What is AWS Verified Access?
AWS Verified Access implements a zero-trust approach for accessing corporate applications in AWS. Instead of a VPN that grants users access to the entire network, Verified Access checks the user’s identity and the device’s security posture with each access attempt.
The service sits between the user and the application. It authenticates the user via an identity provider, optionally checks the device posture (e.g., current patches, endpoint protection), and grants access only when all defined policies are met. The application itself does not need to be modified.
Core Features
- Identity-Based Access: Access control based on user identity from OIDC providers
- Device Posture: Verification of device security state via CrowdStrike, Jamf, and other providers
- Policy Engine: Cedar-based policies for granular access decisions
- No VPN Required: Direct, secure access to applications over the internet
- Logging: Detailed access logs in CloudWatch, S3, or Kinesis Data Firehose
Typical Use Cases
Remote Access Without VPN: Enable employees to securely access internal applications without installing a VPN client. Access is through the browser, authenticated via the corporate IdP.

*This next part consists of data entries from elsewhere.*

Lemma frames_turns_spec {E} fuel s w : wire_inv s → (turns_left s < fuel)%nat →
  ∃ p s' w', frames_turns (E := E) fuel (s, w) = (Ok p, (s', w')) ∧ quiet w w' ∧ polled s s'
    ∧ poll_result s p s' (world_time w').
Proof.
  revert s w. induction fuel as [|fuel IH]; intros s w Hs Hfuel; [lia|]. cbn [frames_turns].
  unfold get at 1. rewrite run_gets. cbn [fst]. unfold turns_left in Hfuel.
  destruct (wr_held s) as [f|] eqn:Hheld; cycle 1.
  { destruct (chan_recv (wr_frames s)) as [[f c]|] eqn:Hrecv.
    - destruct (chan_recv_some _ _ _ _ Hrecv) as (Hq & Hfree & Hcl). unfold update. rewrite run_modify.
      set (s1 := set_frames c (Some f) s).
      assert (frames_of s1 = frames_of s) as HF by (unfold frames_of, s1; simpl; by rewrite Hheld, Hq).
      assert (wire_inv s1) as Hs1.
      { destruct Hs. constructor; rewrite ?HF; try done. simpl. rewrite Hcl. rewrite Hq in wi_frames. simpl in wi_frames. split; [lia|tauto]. }
      destruct (IH s1 w Hs1) as (p & s' & w' & Hrun & Hw & Hp & Hres).
      { unfold turns_left, s1, notified_of. simpl. rewrite Hq in Hfuel. simpl in Hfuel. repeat case_match; lia. }
      exists p, s', w'. split; [exact Hrun|]. split; [done|].
      assert (polled s s1) as Hp1 by (by apply polled_same). split; [by etrans|].
      apply (poll_result_step s s1 []); [done| |done|done]. unfold pending_frames, s1. simpl. by rewrite Hheld, Hq.
    - apply chan_recv_none in Hrecv. destruct (wi_frames _ _ _ _ Hs) as [_ ->].
      exists FramesPending, s, w. split; [done|]. split; [done|]. split; [done|].
      exists []. simpl. rewrite Hheld. by split_and!. }
  destruct (stream_active_run (E := E) (sf_stream f) s w) as (w1 & Hw1 & Hrun1). rewrite (run_ok _ _ _ _ _ Hrun1).
  assert (f ∈ frames_of s) as Hf. { unfold frames_of. rewrite Hheld. set_solver. }
  assert (is_Some (wr_states s !! sf_stream f)) as [t Ht].
  { pose proof (wi_frame _ _ _ _ Hs) as Hfr. rewrite Forall_forall in Hfr. by apply Hfr. }
  destruct (active_at s (sf_stream f) (world_time w1)) eqn:Hact; cbn [negb].
  - rewrite Ht. destruct (sst_ready t) eqn:Hready.
    + unfold update. rewrite run_modify. set (s1 := set_frames (wr_frames s) None s).
      assert (polled s s1) as Hp by (by apply polled_same).
      exists (FramesReady f), s1, w1. split; [done|]. split; [done|]. split; [done|].
      exists []. split; [unfold pending_frames; by rewrite Hheld|]. split; [done|]. split; [done|].
      split; [unfold ready_of, s1; simpl; by rewrite Ht|]. split; [|done].
      unfold s1, set_frames. simpl. rewrite <-Hheld. by destruct s.
    + destruct (sst_notified t) eqn:Hnot.
      * unfold update. rewrite run_modify. set (s1 := on_state (sf_stream f) (set_notified false) s).
        assert (wire_inv s1) as Hs1 by (by apply wire_with_on_state).
        assert (polled s s1) as Hp1 by (by apply polled_on_state).
        assert (s1 = set_states (<[sf_stream f := set_notified false t]> s.(wr_states)) s) as Hs1e.
        { unfold s1, on_state. by rewrite Ht. }
        destruct (IH s1 w1 Hs1) as (p & s' & w' & Hrun & Hw & Hp & Hres).
        { unfold turns_left. unfold notified_of in *. rewrite Hs1e. simpl. rewrite Hheld, lookup_insert_eq. simpl.
          rewrite Ht, Hnot in Hfuel. lia. }
        exists p, s', w'. split; [exact Hrun|]. split; [by etrans|]. split; [by etrans|].
        apply (poll_result_step s s1 []); [done| |done|done]. unfold pending_frames. by rewrite Hs1e.
      * exists FramesPending, s, w1. split; [done|]. split; [done|]. split; [done|].
        exists []. split; [done|]. split; [done|]. split; [done|]. rewrite Hheld. unfold ready_of, notified_of.
        by rewrite Ht, Hready, Hnot.
  - unfold update. rewrite run_modify. set (s1 := drop_frame f (set_frames (wr_frames s) None s)).
    assert (polled s s1) as Hp1.
    { etrans; [by apply (polled_same s (set_frames (wr_frames s) None s))|]. apply polled_drop_frame. }
    assert (wire_inv s1) as Hs1.
    { eapply (drop_frame_with _ _ _ s _ f (match wr_writing s with Some (WritingFrame f) => [f] | _ => [] end));
        [exact Hs|..]; try done. unfold frames_of. by rewrite Hheld. }
    assert (wr_held s1 = None ∧ wr_frames s1 = wr_frames s) as [Hh1 Hf1].
    { unfold s1, drop_frame. match goal with |- context [on_state ?i ?g ?x] => destruct (on_state_fields x i g) as [m ->] end. done. }
    destruct (IH s1 w1 Hs1) as (p & s' & w' & Hrun & Hw & Hp & Hres).
    { unfold turns_left. rewrite Hh1, Hf1. lia. }
    exists p, s', w'. split; [exact Hrun|]. split; [by etrans|]. split; [by etrans|].
    apply (poll_result_step s s1 [f]); [done| | |done].
    + unfold pending_frames. by rewrite Hh1, Hf1, Hheld.
    + apply (inactive_later s s1 [f] (world_time w1)); [done|by destruct Hw|by apply Forall_singleton; eauto|].
      by apply Forall_singleton.
Qed.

Contractor Access: Grant external contractors access to specific applications without giving them VPN access to the entire network. Policies define exactly which applications are accessible for which user groups.
Compliance-Compliant Access Control: Ensure that only devices with current security updates and active endpoint protection can access sensitive applications.
Benefits
- Higher security than network-based VPN access
- No VPN infrastructure to operate
- Granular access control per application
- Improved user experience without VPN client
Integration with innFactory
As an AWS Reseller, innFactory supports you with AWS Verified Access: designing a zero-trust architecture, integrating with your identity provider, and migrating from VPN-based access to identity-based access control.
Typical Use Cases
Frequently Asked Questions
What is AWS Verified Access?
AWS Verified Access is a service that enables secure access to your corporate applications without requiring a VPN. Access is verified based on user identity and device security posture before granting access.
How does Verified Access differ from a VPN?
A VPN grants access to the entire network. Verified Access grants access to individual applications based on identity and device security posture. It follows the zero-trust principle: no automatic trust, every access is individually verified.
Which identity providers are supported?
Verified Access supports AWS IAM Identity Center, Okta, JumpCloud, and other OIDC-compatible identity providers. For device posture checks, CrowdStrike and Jamf can be integrated.